Pruning Neural Networks
Pruning is the process of compressing neural networks. This typically involves setting a particular weight to 0, and freezing it for subsequent training. This can be easily achieved by multiplying the weights with a pruning mask.
Why prune neural networks?
- Pruning can support generalization, by regularizing over-parameterized functions
- Pruning reduces memory constraints during inference time, when the resultant networks are smaller
- Pruning reduces energy costs and computations, supporting fast inference and deployment on mobile devices
Considerations of Pruning Algorithms
Every pruning algorithm needs to consider 4 fundamental considerations:
- What connectivity structures to prune. Unstructured pruning does not consider the relationship between the pruned weights, while structured pruning considers removing weights in groups (e.g. entire neurons). While unstructured pruning allows cutting down the number of parameters more drastically, it does not provide computational speed up on standard hardware.

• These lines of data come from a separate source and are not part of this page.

(** The world a turn of [main] ends in, from the world [w] it starts in,
    the messages [ms] and events [evs] of the handoff callbacks run by the
    runner, and the runner's result. *)
Definition turn_end (runner : Runner) (text : string) (w : World)
    (ms : gmap nat Message) (evs : list Event) : World :=
  let id := fresh (dom (messages w)) in
  let l := history_loc w in
  let u := user_entry text in
  let called :=
    [EvSend id None thinking; EvAppend l u;
     EvRunnerCall (current_agent w) (stored_history w ++ [u]) (current_config w)] in
  match final_output (turn_result runner text w) with
  | inl out =>
      let h := stored_history w ++ [u; assistant_entry out] in
      {| session := <["chat_history" := VList l]> (session w);
         heap := <[l := h]> (heap w);
         messages := ms;
         trace := trace w ++ called ++ evs ++
                  [EvUpdate id out; EvAppend l (assistant_entry out);
                   EvSessionSet "chat_history" (VList l);
                   EvPrint (LineRepr "✅ Chat history updated: " h)] |}
  | inr err =>
      {| session := session w;
         heap := <[l := stored_history w ++ [u]]> (heap w);
         messages := ms;
         trace := trace w ++ called ++ evs ++
                  [EvUpdate id (error_notice err);
                   EvPrint (Line ("❌ Error: " +:+ err))] |}
  end.

(** Runners and environments used in the examples below. *)
Definition answers (out : string) : Runner :=
  λ _ _ _, {| handoff_calls := []; final_output := inl out |}.
Definition fails (err : string) : Runner :=
  λ _ _ _, {| handoff_calls := []; final_output := inr err |}.
Definition hands_off_then_answers (key out : string) : Runner :=
  λ _ _ _, {| handoff_calls := [(LambdaOnHandoff (refund_agent key), {| context := tt |})];
              final_output := inl out |}.
Definition environ_with (key : string) : gmap string string :=
  {[ "GEMINI_API_KEY" := key ]}.

(** ** Vocabulary for the effects of a handler and for sessions *)

(** The agent a handoff callback closes over. *)
Definition captured_agent (f : Closure Agent) : Agent :=
  let 'LambdaOnHandoff a := f in a.

(** The UI messages sent in a stretch of trace, as (author, text), and
    their ids. *)
Definition sends (evs : list Event) : list (option string * string) :=
  omap (λ ev, match ev with EvSend _ a c => Some (a, c) | _ => None end) evs.
Definition send_ids (evs : list Event) : list nat :=
  omap (λ ev, match ev with EvSend id _ _ => Some id | _ => None end) evs.

(** The notice a handoff call puts on the UI. *)
Definition notice_of (fc : Closure Agent * RunContextWrapper) : option string * string :=
  (Some "System", handoff_notice (name (captured_agent (fst fc)))).

(** Kinds of events counted below. *)
Definition is_runner_call (ev : Event) : bool :=
  match ev with EvRunnerCall _ _ _ => true | _ => false end.

(** Every assistant entry directly follows a user entry ([prev] tells
    whether the entry before the list is a user entry). *)
Fixpoint replies_follow_user (prev : bool) (h : list ChatHistoryEntry) : bool :=
  match h with
  | [] => true
  | e :: rest =>
      match role e with
      | user => replies_follow_user true rest
      | assistant => prev && replies_follow_user false rest
      end
  end.

(** A message event whose runner returns a final output on every call. *)
Definition always_answers (ev : UiEvent) : Prop :=
  match ev with
  | OnMessage _ runner => ∀ a h c, ∃ out, final_output (runner a h c) = inl out
  | ChatStart => False
  end.

(** The text of a message event. *)
Definition message_text (ev : UiEvent) : string :=
  match ev with OnMessage text _ => text | ChatStart => EmptyString end.

(** An event that leaves the displayed messages with ids in [D] alone. *)
Definition spares (D : gset nat) (ev : Event) : Prop :=
  match ev with
  | EvSend id _ _ | EvUpdate id _ => id ∉ D
  | _ => True
  end.

(** Every displayed message is a message object of the world. *)
Definition ui_known (w : World) : Prop :=
  dom (displayed (trace w)) ⊆ dom (messages w).

(** * Proofs *)

(** ** The monad *)

Lemma bind_return {A B} (m : M A) (k : A → M B) w w' a :
  m w = (w', Return a) → bind m k w = k a w'.
Proof. intros E. unfold bind. by rewrite E. Qed.

Lemma bind_raise {A B} (m : M A) (k : A → M B) w w' e :
  m w = (w', Raise e) → bind m k w = (w', Raise e).
Proof. intros E. unfold bind. by rewrite E. Qed.

(** ** The handoff callback *)

Lemma on_handoff_run a ctx w :
  on_handoff a ctx w =
    (let id := fresh (dom (messages w)) in
     {| session := session w; heap := heap w;
        messages := <[id := {| msg_content := handoff_notice (name a);
                               msg_author := Some "System" |}]> (messages w);
        trace := trace w ++
                 [EvPrint (Line "--------------------------------");
                  EvPrint (Line ("Handing off to " +:+ name a +:+ "..."));
                  EvPrint (Line "--------------------------------");
                  EvSend id (Some "System") (handoff_notice (name a))] |},
     Return tt).
Proof.
  unfold on_handoff, bind, print, emit, Message_new, Message_send, record, with_messages.
  cbn [session heap messages trace fst snd].
  rewrite lookup_insert_eq. cbn [msg_author msg_content].
  by rewrite <- !app_assoc.
Qed.

Lemma fresh_message_id (ms : gmap nat Message) : ms !! fresh (dom ms) = None.
Proof. apply not_elem_of_dom, is_fresh. Qed.

Lemma is_notice_mono (D D' : gset nat) ev : D ⊆ D' → is_notice D' ev → is_notice D ev.
Proof. intros HD. destruct ev as [id [a|] c| | | | |]; simpl; set_solver. Qed.

(** The callbacks the runner runs only add messages and notices. *)
Lemma callbacks_run (calls : list (Closure Agent * RunContextWrapper)) w :
  ∃ ms evs,
    for_each (λ fc, call (fst fc) (snd fc)) calls w =
      ({| session := session w; heap := heap w; messages := ms;
          trace := trace w ++ evs |}, Return tt)
    ∧ messages w ⊆ ms
    ∧ Forall (is_notice (dom (messages w))) evs.
Proof.
  revert w. induction calls as [|[[a] ctx] calls IH]; intros w.
  - exists (messages w), []. split_and!; [|done|constructor].
    destruct w; cbn. by rewrite app_nil_r.
  - cbn [for_each fst snd call].
    erewrite bind_return by apply on_handoff_run.
    cbn zeta.
    match goal with |- context [for_each _ calls ?w1] => destruct (IH w1) as (ms & evs & -> & Hms & Hevs) end.
    cbn [session heap messages trace] in *.
    eexists ms, (_ ++ evs). split_and!.
    + by rewrite <- app_assoc.
    + etrans; [|exact Hms]. apply insert_subseteq, fresh_message_id.
    + apply Forall_app. split.
      * repeat constructor. apply is_fresh.
      * eapply Forall_impl; [exact Hevs|]. intros ev. apply is_notice_mono.
        rewrite dom_insert_L. set_solver.
Qed.
Lemma Runner_run_run runner agent l cfg w :
  ∃ ms evs,
    Runner_run runner agent (VList l) cfg w =
      (let input := default [] (heap w !! l) in
       ({| session := session w; heap := heap w; messages := ms;
           trace := trace w ++ EvRunnerCall agent input cfg :: evs |},
        match final_output (runner agent input cfg) with
        | inl out => Return out
        | inr err => Raise (RunnerError err)
        end))
    ∧ messages w ⊆ ms
    ∧ Forall (is_notice (dom (messages w))) evs.
Proof.
  unfold Runner_run. cbn [items_of].
  set (input := default [] (heap w !! l)). set (r := runner agent input cfg).
  unfold bind at 1. unfold emit at 1.
  unfold bind at 1.
  destruct (callbacks_run (handoff_calls r) (record (EvRunnerCall agent input cfg) w))
    as (ms & evs & -> & Hms & Hevs).
  exists ms, evs. split_and!; [|done..].
  cbn [session heap messages trace record]. rewrite <- app_assoc. cbn [app].
  by destruct (final_output r).
Qed.
Lemma try_bind_return {A B} (m : M A) (k : A → M B) h w w' a :
  m w = (w', Return a) → try_except (bind m k) h w = try_except (k a) h w'.
Proof. intros E. unfold try_except, bind. by rewrite E. Qed.

Lemma try_bind_raise {A B} (m : M A) (k : A → M B) h w w' e :
  m w = (w', Raise e) → try_except (bind m k) h w = h e w'.
Proof. intros E. unfold try_except, bind. by rewrite E. Qed.

Lemma try_return {A} (m : M A) h w w' a :
  m w = (w', Return a) → try_except m h w = (w', Return a).
Proof. intros E. unfold try_except. by rewrite E. Qed.

Lemma Message_send_run id m w :
  messages w !! id = Some m →
  Message_send id w = (record (EvSend id (msg_author m) (msg_content m)) w, Return tt).
Proof. intros E. unfold Message_send. by rewrite E. Qed.

Lemma Message_update_run id m w :
  messages w !! id = Some m →
  Message_update id w = (record (EvUpdate id (msg_content m)) w, Return tt).
Proof. intros E. unfold Message_update. by rewrite E. Qed.

(** [history = cl.user_session.get("chat_history") or []] *)
Lemma py_or_history w :
  history_is_list w = true →
  ∃ hp,
    py_or (default VNone (session w !! "chat_history")) new_list w =
      (with_heap (λ _, hp) w, Return (VList (history_loc w)))
    ∧ default [] (hp !! history_loc w) = stored_history w
    ∧ ∀ h, <[history_loc w := h]> hp = <[history_loc w := h]> (heap w).
Proof.
  unfold history_is_list, history_loc, stored_history, py_or, truthy, bind, new_list.
  destruct (session w !! "chat_history") as [[| | |l]|] eqn:Hs; try discriminate; intros _;
    cbn.
  1,3: exists (<[fresh (dom (heap w)) := []]> (heap w)); split_and!;
       [done | by rewrite lookup_insert_eq | by intros; rewrite insert_insert_eq].
  destruct (heap w !! l) as [[|e h]|] eqn:Hl; cbn.
  1,3: exists (<[fresh (dom (heap w)) := []]> (heap w)); split_and!;
       [done | by rewrite lookup_insert_eq | by intros; rewrite insert_insert_eq].
  exists (heap w). split_and!; [by destruct w | by rewrite Hl | done].
Qed.

Ltac step := erewrite bind_return by reflexivity.

Lemma main_run runner text w :
  history_is_list w = true →
  ∃ ms evs,
    main runner text w = (turn_end runner text w ms evs, Return tt)
    ∧ Forall (is_notice {[ fresh (dom (messages w)) ]}) evs.
Proof.
  intros Hw. unfold main.
  step. erewrite bind_return by (apply Message_send_run, lookup_insert_eq).
  do 3 step.
  set (mid := fresh (dom (messages w))).
  match goal with |- context [bind (py_or _ _) _ ?w'] => set (w1 := w') end.
  destruct (py_or_history w1 Hw) as (hp & E & Hitems & Hins).
  change (history_loc w1) with (history_loc w) in *.
  change (stored_history w1) with (stored_history w) in *.
  erewrite bind_return by exact E. clear E.
  step.
  match goal with |- context [try_except (bind (Runner_run ?r ?a (VList ?l) ?c) _) _ ?w2] =>
    destruct (Runner_run_run r a l c w2) as (ms & evs & E & Hms & Hevs) end.
  cbn [session heap messages trace record with_heap with_messages with_session
       msg_author msg_content items_of w1] in *.
  rewrite lookup_insert_eq in E. cbn [default from_option id] in E.
  rewrite !Hitems in E |- *. rewrite !Hins in E.
  assert (Hid : ms !! mid = Some {| msg_content := thinking; msg_author := None |}).
  { eapply lookup_weaken; [|exact Hms]. apply lookup_insert_eq. }
  assert (Hevs' : Forall (is_notice {[ mid ]}) evs).
  { eapply Forall_impl; [exact Hevs|]. intros ev. apply is_notice_mono.
    rewrite dom_insert_L. set_solver. }
  unfold turn_end, turn_result. fold mid.
  change (default VNone (session w !! "agent")) with (current_agent w) in *.
  change (default VNone (session w !! "config")) with (current_config w) in *.
  change {| role := user; content := text |} with (user_entry text) in *.
  destruct (final_output _) as [out|err].
  - erewrite try_bind_return by exact E. clear E.
    eexists _, evs. split; [|exact Hevs'].
    erewrite try_return; [reflexivity|].
    step.
    erewrite bind_return
      by (apply Message_update_run; cbn; rewrite lookup_alter_eq, Hid; reflexivity).
    do 2 step.
    unfold print, emit, record, with_heap, with_messages, with_session.
    cbn [session heap messages trace msg_author msg_content items_of].
    rewrite !lookup_insert_eq, insert_insert_eq. cbn [default from_option id].
    rewrite <- !app_assoc. reflexivity.
  - erewrite try_bind_raise by exact E. clear E.
    eexists _, evs. split; [|exact Hevs'].
    step.
    erewrite bind_return
      by (apply Message_update_run; cbn; rewrite lookup_alter_eq, Hid; reflexivity).
    unfold print, emit, record, with_heap, with_messages, with_session.
    cbn [session heap messages trace msg_author msg_content items_of str].
    rewrite <- !app_assoc. reflexivity.
Qed.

- How to rank weights to prune. What heuristics do we use to decide which weights to prune? One common technique is to prune weights that are small, as they have smaller contributions to the function fit. More involved techniques include learning the pruning masks using gradient-based methods (e.g. second-order derivatives).
- When to prune, and how often. The frequency and part of training to conduct pruning is a crucial part of the specification of a pruning algorithm.